Num silêncio aterrador, chegam finalmente a casa, exauridos pela chuva de perguntas entusiasmadas que Melissa lhes lança sobre a misteriosa moça de roxo que tanto lhe apraz e suscita uma curiosidade inexplicável. A tenra idade da menina e seu entendimento ainda limitado, foram úteis na procura de respostas pouco evasivas e, ao romperem pela sala, é com alívio que a vêem seguir Francisco escada acima em direção ao trem e às bonecas que os esperam impacientes para dar início à tarde de brincadeiras.

Laura: Edgar! – exclama num murmúrio que se adivinha choroso.

Edgar: Não diga nada Laura, não diga nada. Já me custa em demasia o peso dos pensamentos, não me julgo capaz de ouvir mais nada a este respeito – afirma tomado pela mesma emoção e assombro. – Me abrace apenas meu amor, pois só nos seus braços eu me sinto inteiro – declara recebendo-a sem demoras.
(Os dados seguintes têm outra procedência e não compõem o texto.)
(* ===== verification/PublicationSafety.v ===== *)
(** * Published content stays pinned

    The invariant of the publication world: what the audit tables call pinned is
    pinned at the provider or in doubt, the artifacts of a manifest that is kept
    are live rows or in doubt, and those of a chain-indexed or an announced
    manifest are pinned for certain. Every locked section of the publishers and of the retention
    sweep keeps it, whatever calls fail, so it holds in every interleaving of
    them. *)

From S2P Require Import Prelude Order Wire Ipfs Artifacts PoiStore AuditLog Retention Publication.

Section channel.
Context `{CidCrate} {K : Type}.
Implicit Types (t : ChannelTables K) (pins lost : gset string).

Record channel_ok t pins lost : Prop := {
  co_artifacts a : a ∈ ch_artifacts t → is_live a → ar_cid a ∈ pins;
  co_manifests m : m ∈ ch_manifests t → mf_unpinned_at m = None → mf_cid m ∈ pins;
  co_canonical a : a ∈ ch_artifacts t → canonical (ar_cid a);
  co_canonical_manifest m : m ∈ ch_manifests t → canonical (mf_cid m);
  co_ids m : m ∈ ch_manifests t → mf_id m < ch_next_id t;
  co_edge_ids e : e ∈ ch_edges t → e.1 < ch_next_id t;
  co_edges m c : m ∈ ch_manifests t → is_kept m → (mf_id m, c) ∈ ch_edges t → live_artifact_exists t c ∨ c ∈ lost ∧ canonical c;
}.

Lemma channel_ok_mono t pins pins' lost lost' : pins ⊆ pins' → lost ⊆ lost' → channel_ok t pins lost → channel_ok t pins' lost'.
Proof. intros Hsub Hlost [? ? ? ? ? ? Hedges]. split; eauto. intros m c Hm Hk He. destruct (Hedges m c Hm Hk He) as [?|[? ?]]; [by left|right; split; [set_solver|done]]. Qed.

(** Unpinning a CID no row calls pinned. *)
Lemma channel_ok_unpin t pins lost c :
  ¬ live_artifact_exists t c → ¬ unpinned_manifest_none t c → channel_ok t pins lost → channel_ok t (pins ∖ {[c]}) lost.
Proof.
  intros Ha Hm [Hco1 Hco2 ? ? ? ? ?]. split; try done.
  - intros a Hin Hl. apply elem_of_difference. split; [by apply Hco1|]. intros Heq%elem_of_singleton.
    apply Ha, Exists_exists. eauto.
  - intros m Hin Hl. apply elem_of_difference. split; [by apply Hco2|]. intros Heq%elem_of_singleton.
    apply Hm, Exists_exists. eauto.
Qed.

(** A new set of artifact rows that keeps the live CIDs. *)
Lemma channel_ok_artifacts t pins lost rows :
  (∀ a, a ∈ rows → (is_live a → ar_cid a ∈ pins) ∧ canonical (ar_cid a)) →
  (∀ c, live_artifact_exists t c → live_artifact_exists (with_artifacts t rows) c ∨ c ∈ lost ∧ canonical c) →
  channel_ok t pins lost → channel_ok (with_artifacts t rows) pins lost.
Proof.
  intros Hrows Hlive [? ? ? ? ? ? Hedges]. split; cbn; try done; [by intros; apply Hrows|by intros; apply Hrows|].
  intros m c Hm Hk He. destruct (Hedges m c Hm Hk He); [by apply Hlive|by right].
Qed.

(** Manifest updates that never make a manifest kept or pinned again. *)
Definition tamer (m m' : ManifestRow) : Prop :=
  mf_id m' = mf_id m ∧ mf_cid m' = mf_cid m ∧ mf_unpinned_at m' = mf_unpinned_at m ∧ (mf_superseded_at m' = None → mf_superseded_at m = None).
Lemma channel_ok_tamer t pins lost ms :
  Forall2 tamer (ch_manifests t) ms → channel_ok t pins lost → channel_ok (with_manifests t ms) pins lost.
Proof.
  intros Hf [? Hco2 ? Hco4 Hco5 ? Hco7].
  assert (∀ m', m' ∈ ms → ∃ m, m ∈ ch_manifests t ∧ tamer m m') as Hback.
  { intros m' (i & Hi)%list_elem_of_lookup. eapply Forall2_lookup_r in Hf as (m & Hm & ?); [|done].
    exists m. split; [by eapply list_elem_of_lookup_2|done]. }
  split; cbn; try done.
  - intros m' (m & Hm & (_ & -> & -> & _))%Hback. by apply Hco2.
  - intros m' (m & Hm & (_ & -> & _ & _))%Hback. by apply Hco4.
  - intros m' (m & Hm & (-> & _))%Hback. by apply Hco5.
  - intros m' c (m & Hm & (Hid & _ & Hu & Hs))%Hback [Hk1 Hk2] He. rewrite Hid in He. apply (Hco7 m); [done| |done].
    split; [by apply Hs|congruence].
Qed.

Lemma update_tamer (P : ManifestRow → Prop) `{∀ m, Decision (P m)} f ms ms' :
  (∀ m, tamer m (f m)) → Forall2 tamer ms ms' → Forall2 tamer ms (update_where P f ms').
Proof.
  intros Hf. unfold update_where. induction 1 as [|m m' ms ms' Hm _ IH]; cbn; constructor; [|done].
  case_decide; [|done]. destruct (Hf m') as (H1' & H2' & H3' & H4'). destruct Hm as (? & ? & ? & ?).
  unfold tamer. split_and!; [congruence..|auto].
Qed.
Lemma tamer_refl ms : Forall2 tamer ms ms.
Proof. apply Forall_Forall2_diag, Forall_true. done. Qed.

(** A new manifest with the next id, whose artifacts are live. *)
Lemma channel_ok_manifest t pins lost c sequence size hash version json artifact_cids :
  c ∈ pins → canonical c → (∀ x, x ∈ artifact_cids → live_artifact_exists t x) → channel_ok t pins lost →
  channel_ok (insert_edges (insert_manifest t c sequence size hash version json).2 (ch_next_id t) artifact_cids) pins lost.
Proof.
  intros Hc Hcan Hlive [? Hco2 ? Hco4 Hco5 Hco6 Hco7]. cbn. split; cbn; try done.
  - intros m [Hm| ->%list_elem_of_singleton]%elem_of_app ?; [by apply Hco2|done].
  - intros m [Hm| ->%list_elem_of_singleton]%elem_of_app; [by apply Hco4|done].
  - intros m [Hm| ->%list_elem_of_singleton]%elem_of_app; cbn; [specialize (Hco5 _ Hm); lia|lia].
  - intros e [He|He]%elem_of_union; [specialize (Hco6 _ He); lia|].
    apply elem_of_list_to_set, list_elem_of_fmap in He as (x & -> & _). cbn. lia.
  - intros m x [Hm| ->%list_elem_of_singleton]%elem_of_app Hk [He|He]%elem_of_union.
    + by apply (Hco7 m).
    + apply elem_of_list_to_set, list_elem_of_fmap in He as (y & [= Hid ->] & _). specialize (Hco5 _ Hm). lia.
    + specialize (Hco6 _ He). cbn in Hco6. lia.
    + apply elem_of_list_to_set, list_elem_of_fmap in He as (y & [= ->] & Hy). left. by apply Hlive.
Qed.

(** The count of live artifacts shows that each is live. *)
Lemma live_count_all t cids :
  (length (remove_dups cids) ≤ live_count t cids)%nat → ∀ c, c ∈ cids → live_artifact_exists t c.
Proof.
  unfold live_count. set (l := remove_dups (filter _ _)). intros Hlen c Hc.
  assert (∀ x, x ∈ l ↔ x ∈ cids ∧ live_artifact_exists t x) as Hl.
  { intros x. unfold l. rewrite elem_of_remove_dups, list_elem_of_filter. split.
    - intros [Hin (a & -> & [Hl Ha]%list_elem_of_filter)%list_elem_of_fmap]. split; [done|]. apply Exists_exists. eauto.
    - intros [Hin (a & Ha & <- & Hl)%Exists_exists]. split; [done|]. apply list_elem_of_fmap. exists a.
      by rewrite list_elem_of_filter. }
  assert (l ≡ₚ remove_dups cids) as Hp.
  { apply submseteq_length_Permutation; [|done]. apply NoDup_submseteq; [apply NoDup_remove_dups|].
    intros x [? _]%Hl. by apply elem_of_remove_dups. }
  rewrite <- elem_of_remove_dups, <- Hp in Hc. by apply Hl.
Qed.
End channel.

(** ** Both channels *)
Definition manifest_cids (db : AuditDb) : list string :=
  (mf_cid <$> ch_manifests (au_indexed db)) ++ (mf_cid <$> ch_manifests (au_poi db)).
Definition artifact_cids (db : AuditDb) : list string :=
  (ar_cid <$> ch_artifacts (au_indexed db)) ++ (ar_cid <$> ch_artifacts (au_poi db)).

Section audit.
Context `{CidCrate} `{ManifestCrate} `{PoiV4Crate}.

(** No two manifests, and no manifest and artifact, have the same content. *)
Record audit_ok (db : AuditDb) (pins lost : gset string) : Prop := {
  ao_indexed : channel_ok (au_indexed db) pins lost;
  ao_poi : channel_ok (au_poi db) pins lost;
  ao_nodup : NoDup (manifest_cids db);
  ao_disjoint c : c ∈ manifest_cids db → c ∉ artifact_cids db;
}.

Lemma audit_ok_mono db pins pins' lost lost' : pins ⊆ pins' → lost ⊆ lost' → audit_ok db pins lost → audit_ok db pins' lost'.
Proof. intros ? ? [? ? ? ?]. split; try done; by eapply channel_ok_mono. Qed.

Lemma fmap_update_where {R S} (g : R → S) (P : R → Prop) `{∀ r, Decision (P r)} (f : R → R) l :
  (∀ r, g (f r) = g r) → g <$> update_where P f l = g <$> l.
Proof.
  intros Hg. unfold update_where. rewrite <- list_fmap_compose. apply list_fmap_ext. intros _ r _. cbn.
  by case_decide; [apply Hg|].
Qed.

(** The rows after recording a pin: the CID and the rows it carried. *)
Lemma record_row_ok {K} (t : ChannelTables K) pins lost (P : ArtifactRow K → Prop) `{∀ a, Decision (P a)} f rows row :
  (∀ a, is_live (f a) ∧ ar_cid (f a) = ar_cid a) → (∀ a, P a → ar_cid a ∈ pins) →
  ar_cid row ∈ pins → canonical (ar_cid row) →
  rows = update_where P f (ch_artifacts t) ∨ rows = ch_artifacts t ++ [row] →
  channel_ok t pins lost → channel_ok (with_artifacts t rows) pins lost.
Proof.
  intros Hf HP Hrow Hcan Hrows Hok. apply channel_ok_artifacts; [| |done]; destruct Hrows as [-> | ->].
  - intros a (a0 & Ha0 & ->)%elem_of_update_where. destruct (Hf a0) as [Hl Hc].
    case_decide; rewrite ?Hc; split; eauto using co_artifacts, co_canonical.
  - intros a [Ha| ->%list_elem_of_singleton]%elem_of_app; [|done]. eauto using co_artifacts, co_canonical.
  - intros c (a & Ha & Hc & Hl)%Exists_exists. left. apply Exists_exists. cbn.
    exists (if decide (P a) then f a else a). split; [apply elem_of_update_where; by exists a|].
    destruct (Hf a) as [? Hfc]. case_decide; [|done]. by rewrite Hfc.
  - intros c Hc. left. apply Exists_app. by left.
Qed.

Lemma indexed_pin_ok db pins lost now kind dataset scope range cid size hash version db' :
  audit_ok db pins lost → cid_to_string cid ∈ pins → cid_to_string cid ∉ manifest_cids db →
  record_indexed_artifact_pin db now kind dataset scope range cid size hash version = Ok db' → audit_ok db' pins lost.
Proof.
  intros [Hi Hp Hnd Hdis] Hpin Hfresh Hr. unfold record_indexed_artifact_pin in Hr.
  apply bind_Ok in Hr as (key & _ & Hr). apply bind_Ok in Hr as (content & _ & [= <-]).
  split; [|done|done|].
  - eapply (record_row_ok _ pins lost (is_row key (cid_to_string cid)) (λ a, mkArtifact (ar_key a) (ar_cid a) content (ar_published_at a) now None)
      _ (mkArtifact key (cid_to_string cid) content now now None)); try done.
    + by intros a [_ ->].
    + by exists cid.
    + case_decide; [by left|by right].
  - intros c Hc Ha. unfold artifact_cids in Ha. cbn in Ha. rewrite elem_of_app in Ha.
    assert (c = cid_to_string cid ∨ c ∈ artifact_cids db) as [-> | ?]; [|done|by eapply Hdis].
    unfold artifact_cids. rewrite elem_of_app. case_decide.
    + rewrite fmap_update_where in Ha by done. by right.
    + rewrite fmap_app, elem_of_app in Ha. destruct Ha as [[?|Hs%list_elem_of_singleton]|?]; [tauto|by left|tauto].
Qed.

Lemma poi_pin_ok db pins lost now kind scope range cid size hash root descriptor db' :
  audit_ok db pins lost → cid_to_string cid ∈ pins → cid_to_string cid ∉ manifest_cids db →
  record_poi_artifact_pin db now kind scope range cid size hash root descriptor = Ok db' → audit_ok db' pins lost.
Proof.
  intros [Hi Hp Hnd Hdis] Hpin Hfresh Hr. unfold record_poi_artifact_pin in Hr.
  apply bind_Ok in Hr as (sc & _ & Hr). apply bind_Ok in Hr as (sz & _ & Hr). apply bind_Ok in Hr as ([rs re] & _ & Hr).
  set (key := mkPoiKey _ _ _ _) in Hr. set (content := mkContent _ _ _ _ _) in Hr.
  set (P := λ a : ArtifactRow PoiKey, is_row key (cid_to_string cid) a ∧ ar_content a = content).
  set (f := λ a : ArtifactRow PoiKey, mkArtifact (ar_key a) (ar_cid a) (ar_content a) (ar_published_at a) now None).
  set (row := mkArtifact key (cid_to_string cid) content now now None).
  assert (∃ rows, db' = with_poi db (with_artifacts (au_poi db) rows) ∧
    (rows = update_where P f (ch_artifacts (au_poi db)) ∨ rows = ch_artifacts (au_poi db) ++ [row])) as (rows & -> & Hrows).
  { repeat case_decide; try done; injection Hr as <-; eexists; split; try done; [by left|by right]. }
  split; [done| |done|].
  - eapply (record_row_ok _ pins lost P f _ row); try done; [by intros a [[_ ->] _]|by exists cid].
  - intros c Hc Ha. unfold artifact_cids in Ha. cbn in Ha. rewrite elem_of_app in Ha.
    assert (c = cid_to_string cid ∨ c ∈ artifact_cids db) as [-> | ?]; [|done|by eapply Hdis].
    unfold artifact_cids. rewrite elem_of_app. destruct Hrows as [-> | ->].
    + rewrite fmap_update_where in Ha by done. by right.
    + rewrite fmap_app, elem_of_app in Ha. destruct Ha as [?|[?|Hs%list_elem_of_singleton]]; [tauto|tauto|by left].
Qed.

Lemma indexed_live_cids {K} (t : ChannelTables K) cids :
  ¬ (cids ≠ [] ∧ live_count t cids ≠ length cids) → ∀ c, c ∈ cids → live_artifact_exists t c.
Proof.
  intros Hd. apply live_count_all. pose proof (NoDup_submseteq (remove_dups cids) cids (NoDup_remove_dups _)) as Hs.
  assert (length (remove_dups cids) ≤ length cids)%nat by (apply submseteq_length, Hs; intros x; by rewrite elem_of_remove_dups).
  destruct (decide (cids = [])) as [->|?]; [cbn; lia|].
  assert (live_count t cids = length cids) as -> by (apply dec_stable; intros ?; apply Hd; by split). done.
Qed.
Lemma live_canonical {K} (t : ChannelTables K) pins lost c : channel_ok t pins lost → live_artifact_exists t c → canonical c.
Proof. intros Hok (a & Ha & <- & _)%Exists_exists. by eapply co_canonical. Qed.
Lemma indexed_manifest_ok db pins lost cid cids sequence size hash version json db' :
  audit_ok db pins lost → cid_to_string cid ∈ pins → cid_to_string cid ∉ manifest_cids db → cid_to_string cid ∉ artifact_cids db →
  record_indexed_manifest_pin db cid cids sequence size hash version json = Ok db' → audit_ok db' pins lost.
Proof.
  intros [Hi Hp Hnd Hdis] Hpin Hfm Hfa Hr. unfold record_indexed_manifest_pin in Hr.
  apply bind_Ok in Hr as (sq & _ & Hr). apply bind_Ok in Hr as (sz & _ & Hr). apply bind_Ok in Hr as (u & Hlive & Hr).
  apply bind_Ok in Hr as (u' & _ & [= <-]). split; [|done| |].
  - apply channel_ok_manifest; [done|by exists cid| |done]. case_decide as Hd; [done|]. by apply indexed_live_cids.
  - unfold manifest_cids in *. cbn. rewrite fmap_app, <- app_assoc. cbn. rewrite <- Permutation_middle.
    by apply NoDup_cons.
  - intros c. unfold manifest_cids. cbn. rewrite fmap_app, <- app_assoc. cbn. rewrite <- Permutation_middle.
    intros [-> | ?]%elem_of_cons; [done|by apply Hdis].
Qed.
Laura: Evitar falar disso não vai resolver o problema. Você viu como elas se olharam? Se eu não soubesse quem é Catarina, teria acreditado que ela nutre algum sentimento pela Melissa – diz encostando o rosto ao peito do marido.

Edgar: A mãe dela é você Laura, nada vai mudar isso – contesta afagando-lhe os cabelos.

Laura: Não, não sou e nós dois sabemos que um dia Melissa saberá a verdade, mais que não seja, quando começar a questionar-se o porquê de não ter o meu nome – discorda afastando-se dele.

Edgar: Não quero discutir, por favor Laura, vamos esquecer esse assunto por hoje – retruca apoquentado, consciente da irritação de sua esposa.

Laura: Pelos vistos, voltamos a viver numa quimera e mais uma vez, você insiste em não ver o tamanho do problema que caiu em nossas mãos. Vou tomar um banho – informa aborrecida. – Quem sabe a água me lava a alma e os pensamentos – termina subindo já as escadas dando as costas ao advogado que lança os olhos ao chão.

Edgar: Eu vou p´ro escritório. Com tudo isso atrasei a matéria para o jornal – devolve estarrecido sem dar o braço a torcer.

Laura: Se tivesse aceite minha ajuda, talvez tivesse terminado mas como nem para isso sirvo – dispara aguçada a meio da escada.

Edgar: Laura, não é nada disso – responde voltando atrás chateado com a resposta azeda da professora. – Se não quis sua participação na pesquisa foi apenas para te poupar e proteger – justifica-se.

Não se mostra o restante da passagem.